Data excerpts Block Start

(** X1: [bitbang_path_move] along a path each state of which is one
    transition away from the one before returns; at the rising edges of
    TCK it presents the TMS levels that take a TAP controller through
    exactly the states of the path, one rising edge per state, with TDI
    low throughout and TCK low at the end; the recorded TAP state and
    the end state are then the last state of the path (the state
    recorded before, for an empty path). *)
Theorem path_move_follows_walk (path : list tap_state_t) (s : jtag_state) :
  is_walk (cur_state s) path ->
  exists evs s',
    bitbang_path_move path s = Ret tt s' /\
    pins s' = pins s ++ evs /\
    (forall level, follow (cur_state s) (clocked_tms level evs) = path) /\
    (forall level, rising_edges level evs = length path) /\
    Forall (fun e => exists tck t, e = bb_write tck t 0) evs /\
    (forall level, tck_after level evs = 0) /\
    cur_state s' = List.last path (cur_state s) /\
    end_state s' = List.last path (cur_state s).
Proof.
  intros Hw. destruct (path_move_loop_walk path 0 s Hw)
    as (evs & tms' & Hrun & Hfollow & Hedges & Htdi & Hlvl).
  exists (evs ++ [bb_write 0 tms' 0]). eexists. split.
  { unfold bitbang_path_move. unfold bind at 1. rewrite Hrun.
    unfold bind, bb_do_write, emit, tap_get_state, tap_set_end_state. simpl.
    reflexivity. }
  simpl. split; [by rewrite app_assoc|].
  split.
  { intros level. rewrite clocked_tms_app. simpl.
    rewrite andb_false_r, app_nil_r. apply Hfollow. }
  split.
  { intros level. rewrite rising_edges_app. simpl.
    rewrite andb_false_r, Hedges. lia. }
  split.
  { apply Forall_app. split; [done|]. constructor; [by eexists _, _|constructor]. }
  split; [|done].
  intros level. by rewrite tck_after_app.
Qed.

(** The loop of [bitbang_path_move] up to a state that is no
    transition away. *)
Lemma path_move_loop_invalid bad rest good : forall tms s,
  is_walk (cur_state s) good ->
  tap_state_transition (List.last good (cur_state s)) false <> bad ->
  tap_state_transition (List.last good (cur_state s)) true <> bad ->
  exists evs,
    path_move_loop (good ++ bad :: rest) tms s
    = Stop ProcessExit
        (logged (LOG_ERROR "BUG: %s -> %s isn't a valid TAP transition"
                   [ArgS (tap_state_name (List.last good (cur_state s)));
                    ArgS (tap_state_name bad)])
           (at_states (List.last good (cur_state s)) (end_state s) (advance evs 0 s))) /\
    (forall level, follow (cur_state s) (clocked_tms level evs) = good) /\
    (forall level, rising_edges level evs = length good).
Proof.
  induction good as [|next good IH]; intros tms s Hw H0 H1.
  - exists []. simpl in *. unfold bind at 1. simpl. unfold bind at 1.
    rewrite decide_False by done. rewrite decide_False by done.
    split; [|done]. unfold bind, jlog_add, stop, logged, at_states, advance.
    destruct s; simpl. by rewrite app_nil_r.
  - destruct Hw as [Hb Hw]. rewrite last_cons_default in *.
    destruct (path_move_step next (good ++ bad :: rest) tms s Hb) as (k & t & E1 & Ht).
    rewrite <- app_comm_cons, E1.
    destruct (IH k (at_states next (end_state s) (advance (tms_clock t) 0 s)) Hw H0 H1)
      as (evs & Hrun & Hfollow & Hedges).
    exists (tms_clock t ++ evs). split.
    { rewrite Hrun. f_equal. unfold logged. simpl. by rewrite <- app_assoc. }
    split.
    { intros level. simpl.
      destruct (level =? 0); simpl; rewrite Ht; f_equal; apply Hfollow. }
    intros level. simpl. rewrite Hedges. by destruct (level =? 0).
Qed.

(** X2: when a state of the path is neither the TMS-low nor the
    TMS-high successor of the state before it, [bitbang_path_move]
    clocks the TAP through the states before it, logs "BUG: %s -> %s
    isn't a valid TAP transition" with the names of the two states and
    ends the process; the recorded state is the last state reached and
    the end state is not changed. *)
Theorem path_move_invalid_edge_exits
    (good : list tap_state_t) (bad : tap_state_t) (rest : list tap_state_t)
    (s : jtag_state) :
  is_walk (cur_state s) good ->
  tap_state_transition (List.last good (cur_state s)) false <> bad ->
  tap_state_transition (List.last good (cur_state s)) true <> bad ->
  exists evs s',
    bitbang_path_move (good ++ bad :: rest) s = Stop ProcessExit s' /\
    pins s' = pins s ++ evs /\
    (forall level, follow (cur_state s) (clocked_tms level evs) = good) /\
    (forall level, rising_edges level evs = length good) /\
    cur_state s' = List.last good (cur_state s) /\
    end_state s' = end_state s /\
    jlog s' = jlog s ++
      [LOG_ERROR "BUG: %s -> %s isn't a valid TAP transition"
         [ArgS (tap_state_name (List.last good (cur_state s)));
          ArgS (tap_state_name bad)]].
Proof.
  intros Hw H0 H1.
  destruct (path_move_loop_invalid bad rest good 0 s Hw H0 H1)
    as (evs & Hrun & Hfollow & Hedges).
  exists evs. eexists. split.
  { unfold bitbang_path_move. unfold bind at 1. rewrite Hrun. reflexivity. }
  simpl. repeat split; auto.
Qed.
End PathMoves.

(** ** Clocks and TMS sequences *)

Section Clocks.
Context {F : Type} {EC : ErrorCodes} {JC : JtagCore F}.

(** A loop whose turns all make the same calls. *)
Lemma iter_same_calls (body : J unit) evs0 :
  (forall s, body s = Ret tt (advance evs0 0 s)) ->
  forall n i s,
    iter_from n i (fun _ _ => body) tt s
    = Ret tt (advance (concat (replicate n evs0)) 0 s).
Proof.
  intros Hb. induction n as [|n IH]; intros i s; simpl.
  - unfold ret. by rewrite advance_nil.
  - unfold bind. rewrite Hb, IH, advance_advance. reflexivity.
Qed.
(** X11: only the links of the controllable joints are tested: two robots
    whose boxes agree on those links get the same answer, whatever the boxes
    of their other links (a link behind a fixed joint is never looked at). *)
Theorem check_collision_aabb_only_controllable
    (idx : list nat) (link_aabb link_aabb' : nat -> aabb) (plane_aabb : aabb) :
  (forall i, In i idx -> link_aabb i = link_aabb' i) ->
  check_collision_aabb idx link_aabb plane_aabb
  = check_collision_aabb idx link_aabb' plane_aabb.
Proof.
  induction idx as [| i rest IH]; intros H; simpl; [reflexivity |].
  rewrite <- (H i) by (left; reflexivity).
  rewrite IH by (intros j Hj; apply H; right; exact Hj).
  reflexivity.
Qed.

Lemma check_collision_aabb_only_controllable_witness :
  check_collision_aabb [1%nat]
    (fun i => (mk_vec3 0 0 (INR i), mk_vec3 1 1 (INR i + 1)))
    (mk_vec3 (-15) (-15) (-0.01), mk_vec3 15 15 0)
  = check_collision_aabb [1%nat]
    (fun i => if Nat.eqb i 0
              then (mk_vec3 0 0 (-1), mk_vec3 1 1 1)
              else (mk_vec3 0 0 (INR i), mk_vec3 1 1 (INR i + 1)))
    (mk_vec3 (-15) (-15) (-0.01), mk_vec3 15 15 0).
Proof.
  apply check_collision_aabb_only_controllable.
  intros i [<- | []]. reflexivity.
Defined.

(** ** Robot setup and the joint state *)

Lemma map_id_on {A : Type} (f : A -> A) (l : list A) :
  (forall x, In x l -> f x = x) -> map f l = l.
Proof.
  induction l as [| a l IH]; intros H; simpl; [reflexivity |].
  rewrite (H a) by (left; reflexivity).
  rewrite IH by (intros x Hx; apply H; right; exact Hx). reflexivity.
Qed.

Lemma seq_strongly_sorted len : forall start,
  StronglySorted lt (seq start len).
Proof.
  induction len as [| len IH]; intros start; simpl; constructor.
  - apply IH.
  - apply Forall_forall. intros x Hx. apply in_seq in Hx. lia.
Qed.

Lemma filter_strongly_sorted (f : nat -> bool) l :
  StronglySorted lt l -> StronglySorted lt (filter f l).
Proof.
  induction 1 as [| a l Hs IH Ha]; simpl; [constructor |].
  destruct (f a); [| exact IH].
  constructor; [exact IH |].
  apply Forall_forall. intros x Hx. apply filter_In in Hx.
  rewrite Forall_forall in Ha. apply Ha. tauto.
Qed.

(** When the simulator numbers its joints as it does ([getJointInfo(j)[0]]
    is [j]), the list is the filter of [range(num_joints)]. *)
Lemma controllable_joint_idx_filter num_joints getJointInfo :
  (forall j, (j < num_joints)%nat -> jointIndex (getJointInfo j) = j) ->
  controllable_joint_idx num_joints getJointInfo
  = filter (fun joint => is_controllable (jointType (getJointInfo joint)))
           (seq 0 num_joints).
Proof.
  intros H. unfold controllable_joint_idx. apply map_id_on.
  intros j Hj. apply filter_In in Hj. destruct Hj as [Hj _].
  apply in_seq in Hj. apply H. lia.
Qed.
(** * Laptop auditor ([usb_files/audit.py]): fact collection and classification

    A shallow embedding of the probes, parsers, the decision tree and the
    ledger writer of [audit.py], and the properties of them that the
    specification states.

    Conventions of the embedding.
    - A Python [str] is a Rocq [string]; a character is the code point of
      the same number, so the texts covered are those over code points
      below 256.  The character classes ([str.strip], [str.splitlines],
      the regular-expression classes [\d] and [\s], [int()]) are the
      Unicode ones of CPython restricted to that range.
    - A Python value that can raise is a [result]: [Ok v] or [Raise e].
    - A [dict] with string keys is a [gmap string pyval].
    - A Python [float] is an IEEE 754 binary64 number, a [spec_float] of
      the standard library used at precision 53 and maximal exponent 1024.
    - External commands are a node [Spawn] of a probe tree; the file
      system is a finite map from paths to nodes, with the paths that the
      system refuses to open for writing, passed explicitly.
    - What the program prints on the terminal is not part of the model. *)

From Stdlib Require Import ZArith NArith Ascii String List Bool Lia.
From Stdlib Require Import Floats.SpecFloat.
From stdpp Require Import base gmap strings list pretty.

Local Open Scope string_scope.
Local Open Scope Z_scope.

(* stdpp blocks the unfolding of string concatenation; the proofs below
   compute with it. *)
Local Arguments String.append !_ _ : simpl nomatch.

(** ** Exceptions and results *)

(** The exception classes the modelled code can meet.  [KeyboardInterrupt]
    and [SystemExit] derive from [BaseException] only; all the others derive
    from [Exception]. *)
Inductive exn : Type :=
  | ValueError
  | TypeError
  | OverflowError
  | ZeroDivisionError
  | OSError
  | FileNotFoundError
  | NotADirectoryError
  | IsADirectoryError
  | PermissionError
  | TimeoutExpired
  | UnicodeDecodeError
  | MemoryError
  | KeyboardInterrupt
  | SystemExit.

Definition derives_from_Exception (e : exn) : bool :=
  match e with
  | KeyboardInterrupt | SystemExit => false
  | _ => true
  end.

Inductive result (A : Type) : Type :=
  | Ok (a : A)
  | Raise (e : exn).
Arguments Ok {A} a.
Arguments Raise {A} e.

Definition rbind {A B : Type} (r : result A) (k : A -> result B) : result B :=
  match r with
  | Ok a => k a
  | Raise e => Raise e
  end.

Notation "'let!' x ':=' c 'in' k" := (rbind c (fun x => k))
  (at level 10, x name, c at level 100, k at level 200).

(** ** Python strings *)

Definition empty_str : string := EmptyString.

Definition chr (n : nat) : ascii := ascii_of_nat n.
Definition ord (c : ascii) : Z := Z.of_N (N_of_ascii c).

(** [Py_UNICODE_ISSPACE] below code point 256: TAB..CR, FS..US, SPACE,
    NEL and NBSP.  It is the set of [str.strip()], of [\s] and of the
    padding [int()] accepts. *)
Definition py_isspace (c : ascii) : bool :=
  let n := ord c in
  ((9 <=? n) && (n <=? 13)) || ((28 <=? n) && (n <=? 31))
  || (n =? 32) || (n =? 133) || (n =? 160).

(** [\d] (and the digits of [int()]) below code point 256: 0 to 9. *)
Definition py_isdigit (c : ascii) : bool :=
  let n := ord c in (48 <=? n) && (n <=? 57).

Definition digit_value (c : ascii) : Z := ord c - 48.

(** The line boundaries of [str.splitlines()] below code point 256, CR LF
    counting as one. *)
Definition is_linebreak (c : ascii) : bool :=
  let n := ord c in
  ((10 <=? n) && (n <=? 13)) || ((28 <=? n) && (n <=? 30)) || (n =? 133).

(** What is left of [s] after its longest prefix of characters in [cls]. *)
Fixpoint drop_while (cls : ascii -> bool) (s : string) : string :=
  match s with
  | EmptyString => EmptyString
  | String c s' => if cls c then drop_while cls s' else s
  end.

Definition lstrip (s : string) : string := drop_while py_isspace s.

Fixpoint rstrip (s : string) : string :=
  match s with
  | EmptyString => EmptyString
  | String c s' =>
      match rstrip s' with
      | EmptyString => if py_isspace c then EmptyString else String c EmptyString
      | r => String c r
      end
  end.

(** [s.strip()] *)
Definition strip (s : string) : string := rstrip (lstrip s).

(** [s.startswith(p)] *)
Fixpoint startswith (p s : string) : bool :=
  match p, s with
  | EmptyString, _ => true
  | String a p', String b s' => Ascii.eqb a b && startswith p' s'
  | String _ _, EmptyString => false
  end.

(** [needle in s] *)
Fixpoint contains (needle s : string) : bool :=
  startswith needle s ||
  match s with
  | EmptyString => false
  | String _ s' => contains needle s'
  end.

(** [s.splitlines()] *)
Fixpoint splitlines (s : string) : list string :=
  match s with
  | EmptyString => []
  | String c s' =>
      if Ascii.eqb c (chr 13) then
        match s' with
        | String c2 s'' =>
            if Ascii.eqb c2 (chr 10) then EmptyString :: splitlines s''
            else EmptyString :: splitlines s'
        | EmptyString => [EmptyString]
        end
      else if is_linebreak c then EmptyString :: splitlines s'
      else
        match splitlines s' with
        | [] => [String c EmptyString]
        | l :: ls => String c l :: ls
        end
  end.

(** [str(n)] for an [int] *)
Definition str_of_int (n : Z) : string := pretty n.

(** *** [int(s)] for a string, base 10

    Surrounding white space is dropped, one sign is allowed, then come
    digits, with single underscores allowed between two digits.  [None]
    stands for [ValueError].  (The digit-count limit of recent interpreters,
    which also raises [ValueError], is an interpreter setting and is left
    out.) *)

(** The padding [int()] skips: the white space of C below code point 127,
    and NEL and NBSP, which the interpreter turns into spaces first.  The
    separators FS..US are white space for [strip] but not here. *)
Definition int_isspace (c : ascii) : bool :=
  let n := ord c in
  ((9 <=? n) && (n <=? 13)) || (n =? 32) || (n =? 133) || (n =? 160).

(** The digits after the first one: [acc] is the value read so far. *)
Fixpoint int_digits (acc : Z) (s : string) : option (Z * string) :=
  match s with
  | EmptyString => Some (acc, EmptyString)
  | String c s' =>
      if py_isdigit c then int_digits (acc * 10 + digit_value c) s'
      else if Ascii.eqb c "_"%char then
        match s' with
        | String d s'' =>
            if py_isdigit d then int_digits (acc * 10 + digit_value d) s''
            else None
        | EmptyString => None
        end
      else Some (acc, s)
  end.

Definition int_magnitude (s : string) : option Z :=
  match s with
  | String c s' =>
      if py_isdigit c then
        match int_digits (digit_value c) s' with
        | Some (n, rest) =>
            match drop_while int_isspace rest with
            | EmptyString => Some n
            | _ => None
            end
        | None => None
        end
      else None
  | EmptyString => None
  end.

Definition int_of_str (s : string) : option Z :=
  match drop_while int_isspace s with
  | String c s' =>
      if Ascii.eqb c "-"%char then Z.opp <$> int_magnitude s'
      else if Ascii.eqb c "+"%char then int_magnitude s'
      else int_magnitude (String c s')
  | EmptyString => None
  end.

(** ** Python values held by the audit dictionary *)

Inductive pyval : Type :=
  | VNone
  | VInt (n : Z)
  | VStr (s : string).

(** [data.get(key, default)] *)
Definition dict_get (data : gmap string pyval) (key : string) (default : pyval) : pyval :=
  match data !! key with
  | Some v => v
  | None => default
  end.

(** [v == s] for a string literal [s]: never raises. *)
Definition eq_str (v : pyval) (s : string) : bool :=
  match v with
  | VStr t => String.eqb t s
  | _ => false
  end.

(** [int(v)] *)
Definition py_int (v : pyval) : result Z :=
  match v with
  | VInt n => Ok n
  | VStr s => match int_of_str s with Some n => Ok n | None => Raise ValueError end
  | VNone => Raise TypeError
  end.

(** [v >= n] for an integer literal [n] *)
Definition ge_int (v : pyval) (n : Z) : result bool :=
  match v with
  | VInt m => Ok (n <=? m)
  | _ => Raise TypeError
  end.

(** ** Phase 3: value logic *)

Definition PARTS_REPAIR : string := "PARTS/REPAIR".
Definition HIGH_VALUE : string := "HIGH VALUE (Gaming/Creator)".
Definition STANDARD_RESALE : string := "Standard Resale".
Definition BAD_BATTERY_DISCOUNT : string := "Bad Battery (Discount)".

(** The [try: batt = int(...) except ValueError: batt = 0] block. *)
Definition battery_number (data : gmap string pyval) : result Z :=
  match py_int (dict_get data "battery_pct" (VStr "0")) with
  | Ok n => Ok n
  | Raise ValueError => Ok 0
  | Raise e => Raise e
  end.

Definition compute_recommendation (data : gmap string pyval) : result string :=
  let smart := dict_get data "smart_status" (VStr "N/A") in
  let screen := dict_get data "screen_grade" (VStr empty_str) in
  let chassis := dict_get data "chassis_grade" (VStr empty_str) in
  let gpu := dict_get data "gpu" (VStr "None") in
  let cpu_gen := dict_get data "_cpu_gen" (VInt 0) in
  let! batt := battery_number data in
  if eq_str smart "FAILED" || eq_str screen "C" || eq_str chassis "C" then
    Ok PARTS_REPAIR
  else if negb (eq_str gpu "None") then
    Ok HIGH_VALUE
  else
    let! modern := ge_int cpu_gen 8 in
    if modern && (65 <? batt) then Ok STANDARD_RESALE
    else if batt <? 60 then Ok BAD_BATTERY_DISCOUNT
    else Ok STANDARD_RESALE.

(** ** Regular expressions

    The patterns of [audit.py] are sequences of items, an item being a
    character class with a greedy bounded repetition, possibly a capturing
    group.  The matcher follows [re]: every item takes as many characters
    as it can and gives them back one at a time when the rest of the
    pattern fails; [re.search] tries the start positions from left to
    right. *)

Record item : Type := Item {
  item_class : ascii -> bool;
  item_min : nat;
  item_max : option nat;
  item_group : bool
}.

Definition may_take (hi : option nat) : bool :=
  match hi with
  | Some O => false
  | _ => true
  end.

Fixpoint rep_greedy {R : Type} (cls : ascii -> bool) (lo : nat) (hi : option nat)
    (s : string) (k : string -> string -> option R) : option R :=
  let stop := match lo with O => k EmptyString s | S _ => None end in
  match s with
  | String c s' =>
      if cls c && may_take hi then
        match rep_greedy cls (Nat.pred lo) (Nat.pred <$> hi) s'
                (fun m rest => k (String c m) rest) with
        | Some r => Some r
        | None => stop
        end
      else stop
  | EmptyString => stop
  end.

(** The groups captured by a match of [pat] that starts where [s] does. *)
Fixpoint match_here (pat : list item) (s : string) : option (list string) :=
  match pat with
  | [] => Some []
  | it :: pat' =>
      rep_greedy (item_class it) (item_min it) (item_max it) s
        (fun m rest =>
           match match_here pat' rest with
           | Some groups => Some (if item_group it then m :: groups else groups)
           | None => None
           end)
  end.

(** [re.search(pat, s)]: the groups of the leftmost match. *)
Fixpoint re_search (pat : list item) (s : string) : option (list string) :=
  match match_here pat s with
  | Some groups => Some groups
  | None =>
      match s with
      | String _ s' => re_search pat s'
      | EmptyString => None
      end
  end.

Definition one (cls : ascii -> bool) : item := Item cls 1 (Some 1%nat) false.
Definition lit (c : ascii) : item := one (Ascii.eqb c).
Definition literal (s : string) : list item := map lit (list_ascii_of_string s).
Definition one_of (s : string) (c : ascii) : bool :=
  existsb (Ascii.eqb c) (list_ascii_of_string s).

(** [i[3579]-(\d{2,5})] *)
Definition intel_re : list item :=
  [lit "i"; one (one_of "3579"); lit "-"; Item py_isdigit 2 (Some 5%nat) true].

(** [Ryzen\s+\d\s+(\d)] *)
Definition ryzen_re : list item :=
  literal "Ryzen" ++
  [Item py_isspace 1 None false; one py_isdigit;
   Item py_isspace 1 None false; Item py_isdigit 1 (Some 1%nat) true].

(** [[\d.]+], as one group *)
Definition number_re : list item :=
  [Item (fun c => py_isdigit c || Ascii.eqb c ".") 1 None true].

(** ** CPU generation *)

(** [int(t)] where the code applies it to a piece of a match. *)
Definition int_of (t : string) : result Z :=
  match int_of_str t with
  | Some n => Ok n
  | None => Raise ValueError
  end.

Definition ryzen_generation (cpu_model : string) : result Z :=
  match re_search ryzen_re cpu_model with
  | Some (g :: _) => int_of g
  | _ => Ok 0
  end.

Data excerpts Block End

Starting at the line that has "match r with" in the records above, restate word for word every line until the one that has "Definition ord (c", and include that one as well.

**Exercise output:**
  match r with
  | Ok a => k a
  | Raise e => Raise e
  end.

Notation "'let!' x ':=' c 'in' k" := (rbind c (fun x => k))
  (at level 10, x name, c at level 100, k at level 200).

(** ** Python strings *)

Definition empty_str : string := EmptyString.

Definition chr (n : nat) : ascii := ascii_of_nat n.
Definition ord (c : ascii) : Z := Z.of_N (N_of_ascii c).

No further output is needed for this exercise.